Abstract: The present study was conducted to achieve the life cycle characteristics of six Artemia populations (one bisexual and five parthenogenetic) from Iran. The cysts of parthenogenetic strains were collected from Maharlu, Incheh, Varmal and Qom salt lakes and Lagoons at the periphery of Lake Urmia. Cysts of the bisexual Artemia urmiana were collected from the Lake Urmia. All cysts strains were hatched using the standard procedures and the nauplii from all populations were reared at 80 g L-1 at laboratory conditions. Survival and total length of the Artemia were measured on days 8, 11, 14, 17, 20 and 23 of culture. Randomly selected adult animals were studied for eight reproductive and four life span characteristics. The findings showed that parthenogenetic Artemia from Maharlu, Incheh lakes and from Lagoons at the vicinity of the Lake Urmia had significantly highest (p<0.05) values of survival rate (73 and 62.8%, respectively) compared to bisexual A. urmiana and parthenogenetic strains from Qom and Varmal lakes (49.6, 29.2 and 23.2%). No significant differences were observed in all growth strain populations when cultured under similar laboratory conditions. Artemia populations from Maharlu, Qom lakes and from Lagoons in many occasions had significantly highest (p<0.05) reproductive values compared to other three populations including the bisexual A. urmiana. The results showed the highest heterogeneity and intrapopulation variations among parthenogenetic population strains.
INTRODUCTION
Artemia can be found in a great variety of habitats in terms of anionic water composition (Lenz, 1987; Browne et al., 1988), altitude (Abatzopoulos et al., 1998; Triantaphyllidis et al., 1998; Van Stappen, 2002) and climatic conditions, from humid-sub humid to arid (Vanhaecke et al., 1987).

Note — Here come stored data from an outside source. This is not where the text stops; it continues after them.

(* ===== verification/Scenarios.v ===== *)
(** * Scenarios, strategy races and custom specs

    Models [src/internal/simulation/scenarios.go], [scenario_engine.go], [scenario_yaml.go] and
    [strategy_race.go].  A script is a program over the calls it makes on the orchestrator; its meaning
    is given for any handler of those calls, so that a theorem about a script holds whatever the
    cluster answers and whatever happens to it meanwhile.  Narration, verdicts and the results they
    leave are the tracker's own operations.  Every use of [c.NodeIDs] is a call; the uses inside one
    loop header or statement see one answer.  The fifty goroutines of [ThunderingHerd] write in an
    order that is an argument.  Parsing YAML is not modelled. *)

From Stdlib Require Import Ascii.
From stdpp Require Import pretty.
From S2P Require Import Prelude Storage Conflict Node Cluster Convergence Metrics.
Import (hints) Node Cluster.
#[local] Open Scope nat_scope.

(** ** The scenario tracker *)

Module Tracker.

Record ScenarioVerdict := MkVerdict { Expected : string; Actual : string; Passed : bool }.

Record ScenarioResult := MkResult {
  Scenario : string;
  ClusterID : string;
  Narration : list string;
  Verdict : option ScenarioVerdict;
  Done : bool;
}.

Abbreviation scenarioTracker := (gmap string ScenarioResult).

Definition beginScenario (t : scenarioTracker) (clusterID name : string) : scenarioTracker :=
  <[clusterID := MkResult name clusterID [] None false]> t.

Definition narrate (t : scenarioTracker) (clusterID text : string) : scenarioTracker :=
  match t !! clusterID with
  | Some r => <[clusterID := MkResult (Scenario r) (ClusterID r) (Narration r ++ [text]) (Verdict r) (Done r)]> t
  | None => t
  end.

Definition verdict (t : scenarioTracker) (clusterID expected actual : string) (passed : bool) : scenarioTracker :=
  match t !! clusterID with
  | Some r => <[clusterID := MkResult (Scenario r) (ClusterID r) (Narration r) (Some (MkVerdict expected actual passed)) true]> t
  | None => t
  end.

(** [ScenarioResult] *)
Definition result (t : scenarioTracker) (clusterID : string) : option ScenarioResult := t !! clusterID.

End Tracker.

(** ** Programs *)

Module Script.
Import F64.
(* ===== verification/Checks.v ===== *)
(** * Invariant reports, challenge grades and server configuration

    Models [src/internal/simulation/checkers.go], the grading of [captheorem.go], [CreateFromPreset] of
    [presets.go], the stale-read estimate of [src/internal/quorum/calculator.go], and
    [src/internal/config/config.go].  The wording of details and notes is left out; reading and parsing
    the configuration file is a parameter of [Load], the environment one of [ApplyEnvOverrides]. *)

From Stdlib Require Import Ascii Floats.SpecFloat.
From S2P Require Import Prelude Linearizability Quorum Node Cluster Convergence Metrics.
Import (hints) Node Cluster.
#[local] Open Scope nat_scope.

Module Checks.
Import F64.

(** ** Checkers *)

Record ViolationOp := MkViolation { v_ClientID : string; Kind : string; v_Key : string; v_Value : string }.

Record LinearizabilityReport := MkLinReport {
  lin_ClusterID : string;
  lin_Ops : nat;
  lin_Linearizable : bool;
  Violation : option ViolationOp;
}.

Definition kindName (k : Lin.OpKind) : string := match k with Lin.OpWrite => "write" | _ => "read" end.

Definition CheckLinearizable {float} (c : @Cluster.Cluster float) : LinearizabilityReport :=
  let ops := Lin.Ops (Cluster.history c) in
  if length ops =? 0 then MkLinReport (Cluster.ID c) 0 true None
  else
    let '(ok, bad) := Lin.CheckRegister ops in
    MkLinReport (Cluster.ID c) (length ops) ok
      (match ok, bad with
       | false, Some op => Some (MkViolation (Lin.ClientID op) (kindName (Lin.Kind op)) (Lin.Key op) (Lin.Value op))
       | _, _ => None
       end).

Definition GetOps {float} (c : @Cluster.Cluster float) : list Lin.Op := Lin.Ops (Cluster.history c).

(** The violations, without their wording. *)
Inductive violation := Diverge (keys : nat) | NonLinearizable (op : option ViolationOp).

Record InvariantReport := MkInvariants {
  inv_ClusterID : string;
  inv_Converged : bool;
  inv_Linearizable : bool;
  OK : bool;
  Violations : list violation;
}.

Definition CheckInvariants {float} (c : @Cluster.Cluster float) : InvariantReport :=
  let conv := Convergence.CheckConvergence c in
  let lin := CheckLinearizable c in
  let vs := (if Convergence.Converged conv then [] else [Diverge (length (Convergence.Diverged conv))]) ++
            (if lin_Linearizable lin then [] else [NonLinearizable (Violation lin)]) in
  MkInvariants (Cluster.ID c) (Convergence.Converged conv) (lin_Linearizable lin) (length vs =? 0) vs.
(** *** Clusters *)

Definition handleCreateCluster r : prog := decodeJSON (dec_cfg D) r create_with.
Definition handleListClusters r : prog := ids ⟵ ListClusters; states_of ids [] (writeJSON 200).
Definition handleDeleteCluster id r : prog := done_or 404 (DeleteCluster id) (WriteHeader 204).
Definition handleClusterState id r : prog := done_or 404 (GetCluster id) (st ⟵ GetState id; writeJSON 200 st).
Definition handleConvergence id r : prog := answer 200 404 (CheckConvergence id).
Definition handleSuspicion id r : prog := answer 200 404 (Suspicion id zero).
Definition handleListConflicts id r : prog := answer 200 404 (ListConflicts id).

Definition handleResolveConflict id r : prog :=
  decodeJSON (dec_resolve D) r (λ req,
    done_or 409 (ResolveConflict id (rc_NodeID req) (rc_Key req) (Choice req)) (writeJSON 200 (rc_Key req, Choice req))).

Definition handlePlacement id r : prog :=
  let key := Query r "key" in
  let v := Query r "n" in
  let n := if String.eqb v "" then 3%Z else default 3%Z (Config.Atoi v) in
  list ⟵ Placement id key n;
  match list with Some l => writeJSON 200 (key, l) | None => writeError 400 end.

Definition handleClusterConfig id r : prog :=
  done_or 404 (GetCluster id) (
    decodeJSON (dec_patch D) r (λ patch,
      let finish := st ⟵ GetState id; writeJSON 200 st in
      match patch with
      | None => finish
      | Some mode =>
          cfg ⟵ GetConfig id;
          if String.eqb (Cluster.Strategy cfg) "single_leader" then SetReplicationMode id mode ;;; finish else writeError 400
      end)).

(** *** Writes and reads *)

Definition handleWrite id r : prog :=
  decodeJSON (dec_write D) r (λ req,
    if String.eqb (wr_Key req) "" then writeError 400
    else answer 200 409 (Write id (TargetNodeID req) (wr_Key req) (wr_Value req) (wr_ClientID req))).

Definition handleDelete id r : prog :=
  let key := Query r "key" in
  if String.eqb key "" then writeError 400
  else done_or 409 (Delete id (Query r "node_id") key (Query r "client_id")) (writeJSON 200 key).

Definition handleRead id r : prog := answer 200 404 (Read id (Query r "node_id") (Query r "key") (Query r "client_id")).

(** Each entry of a batch that is not atomic succeeds or fails on its own. *)
Fixpoint write_each id (client : string) (es : list writeRequest) (acc : list (option KVEntry)) (k : list (option KVEntry) → prog) : prog :=
  match es with
  | [] => k acc
  | e :: es =>
      let clientID := if String.eqb client "" then wr_ClientID e else client in
      res ⟵ Write id (TargetNodeID e) (wr_Key e) (wr_Value e) clientID;
      write_each id client es (acc ++ [res]) k
  end.

Definition handleWriteBatch id r : prog :=
  decodeJSON (dec_batch D) r (λ req,
    if Atomic req then
      let target := foldl (λ t e, if String.eqb (TargetNodeID e) "" then t else TargetNodeID e) "" (Entries req) in
      answer 200 409 (WriteBatchAtomic id target ((λ e, (wr_Key e, wr_Value e)) <$> Entries req) (bw_ClientID req))
    else write_each id (bw_ClientID req) (Entries req) [] (writeJSON 200)).

(** *** Nodes *)

Definition handleAddNode id r : prog := answer 201 500 (AddNode id).
Definition handleRemoveNode id nodeID r : prog := done_or 404 (RemoveNode id nodeID) (WriteHeader 204).
Definition handlePauseNode id nodeID r : prog := done_or 404 (PauseNode id nodeID) (writeJSON 200 "paused").
Definition handleResumeNode id nodeID r : prog := done_or 404 (ResumeNode id nodeID) (writeJSON 200 "resumed").

Definition handleSetClockSkew id nodeID r : prog :=
  decodeJSON (dec_skew D) r (λ ms, done_or 404 (SetClockSkew id nodeID ms) (writeJSON 200 (nodeID, ms))).

Definition handleNodeLog id nodeID r : prog :=
  done_or 404 (GetCluster id) (done_or 404 (GetNode id nodeID) (l ⟵ NodeLog id nodeID; writeJSON 200 l)).
Definition handleNodeStore id nodeID r : prog :=
  done_or 404 (GetCluster id) (done_or 404 (GetNode id nodeID) (l ⟵ NodeStore id nodeID; writeJSON 200 l)).

(** *** Network faults *)

Definition handleInjectPartition id r : prog :=
  decodeJSON (dec_partition D) r (λ req, answer 201 500 (InjectPartition id (GroupA req) (GroupB req))).
Definition handleHealPartition id partID r : prog := done_or 404 (HealPartition id partID) (WriteHeader 204).
Definition handleSetLatency id r : prog :=
  decodeJSON (dec_latency D) r (λ req, done_or 404 (SetLatency id (lat_From req) (lat_To req) (lat_Ms req)) (writeJSON 200 "ok")).
Definition handleSetDrop id r : prog :=
  decodeJSON (dec_drop D) r (λ req, done_or 404 (SetDropRate id (dr_From req) (dr_To req) (Rate req)) (writeJSON 200 "ok")).
Definition handleClearFaults id r : prog := done_or 404 (ClearNetworkFaults id) (writeJSON 200 "cleared").

(** *** Demos of the session guarantees *)

Definition demoNodes (st : ClusterState) : string * string :=
  match st_NodeIDs st with
  | [] => ("", "")
  | n0 :: _ =>
      let writeNode := if String.eqb (st_LeaderID st) "" then n0 else st_LeaderID st in
      (writeNode, default "" (head (filter (λ n, n ≠ writeNode) (st_NodeIDs st))))
  end.

Definition entryValue (res : option KVEntry) : string * bool :=
  match res with Some e => (default "" (kv_Value e), true) | None => ("", false) end.

(** Without the explanation. *)
Record demoRYWResponse := MkRYW {
  ClientID : string;
  WriteKey : string;
  WriteValue : string;
  WriteNode : string;
  ReadNode : string;
  WriteResult : option KVEntry;
  ReadResult : option KVEntry;
  Consistent : bool;
}.

Definition handleDemoRYW id r : prog :=
  let client := "ryw-demo-client" in
  let key := "ryw-demo-key" in
  let value := "ryw-demo-value" in
  done_or 404 (GetCluster id) (
  st ⟵ GetState id;
  let '(writeNode, readNode) := demoNodes st in
  if String.eqb writeNode "" || String.eqb readNode "" then writeError 400
  else
    PauseNode id readNode ;;;
    writeRes ⟵ Write id writeNode key value client;
    match writeRes with
    | None => ResumeNode id readNode ;;; writeError 409
    | Some _ =>
        Sleep 120 ;;;
        ResumeNode id readNode ;;;
        readRes ⟵ Read id readNode key client;
        let '(got, ok) := entryValue readRes in
        writeJSON 200 (MkRYW client key value writeNode readNode writeRes readRes (ok && String.eqb got value))
    end).

Definition handleDemoMonotonic id r : prog :=
  let client := "monotonic-demo-client" in
  let key := "monotonic-demo-key" in
  done_or 404 (GetCluster id) (
  st ⟵ GetState id;
  let '(writeNode, readNode) := demoNodes st in
  if String.eqb writeNode "" || String.eqb readNode "" then writeError 400
  else
    Write id writeNode key "v1" client ;;;
    Sleep 200 ;;;
    PauseNode id readNode ;;;
    Write id writeNode key "v2" client ;;;
    Sleep 120 ;;;
    ResumeNode id readNode ;;;
    read1 ⟵ Read id writeNode key client;
    read2 ⟵ Read id readNode key client;
    let violated := String.eqb (entryValue read1).1 "v2" && String.eqb (entryValue read2).1 "v1" in
    writeJSON 200 (client, writeNode, readNode, read1, read2, negb violated)).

Many studies have been carried out on growth, survival, reproductive and life span characteristics of Artemia populations from different parts of the world cultured under standardized laboratory conditions (Browne et al., 1984; Wear and Haslett, 1986; Gajardo et al., 1998; Lotfi, 2001; Abatzopoulos et al., 2003; Triantaphyllidis et al., 1995; Browne and Wanigasekera, 2000; El-Bermawi, 2003; Baxevanis et al., 2004). Most of these studies confirm that different ecological conditions such as salinity and temperature have major influence on reproductive characteristics of Artemia.
Historical overview of Artemia populations from Iran is discussed in detail by Abatzopoulos et al. (2006). Until recently only 3-4 populations of Artemia were reported from Iran (Vanhaecke et al., 1987; Triantaphyllidis et al., 1998). It was only as a result of recent surveys by Agh et al. (2001, 2002, 2007), Van Stappen (2002) and Abatzopoulos et al. (2006) that occurrence of Artemia from many new geographic locations from Iran were reported. All these populations except Artemia urmiana from Urmia Lake are parthenogenetic populations. Considerable differences were observed in their habitats in terms of ionic composition, temperature, altitude and climatic conditions (Abatzopoulos et al., 2006).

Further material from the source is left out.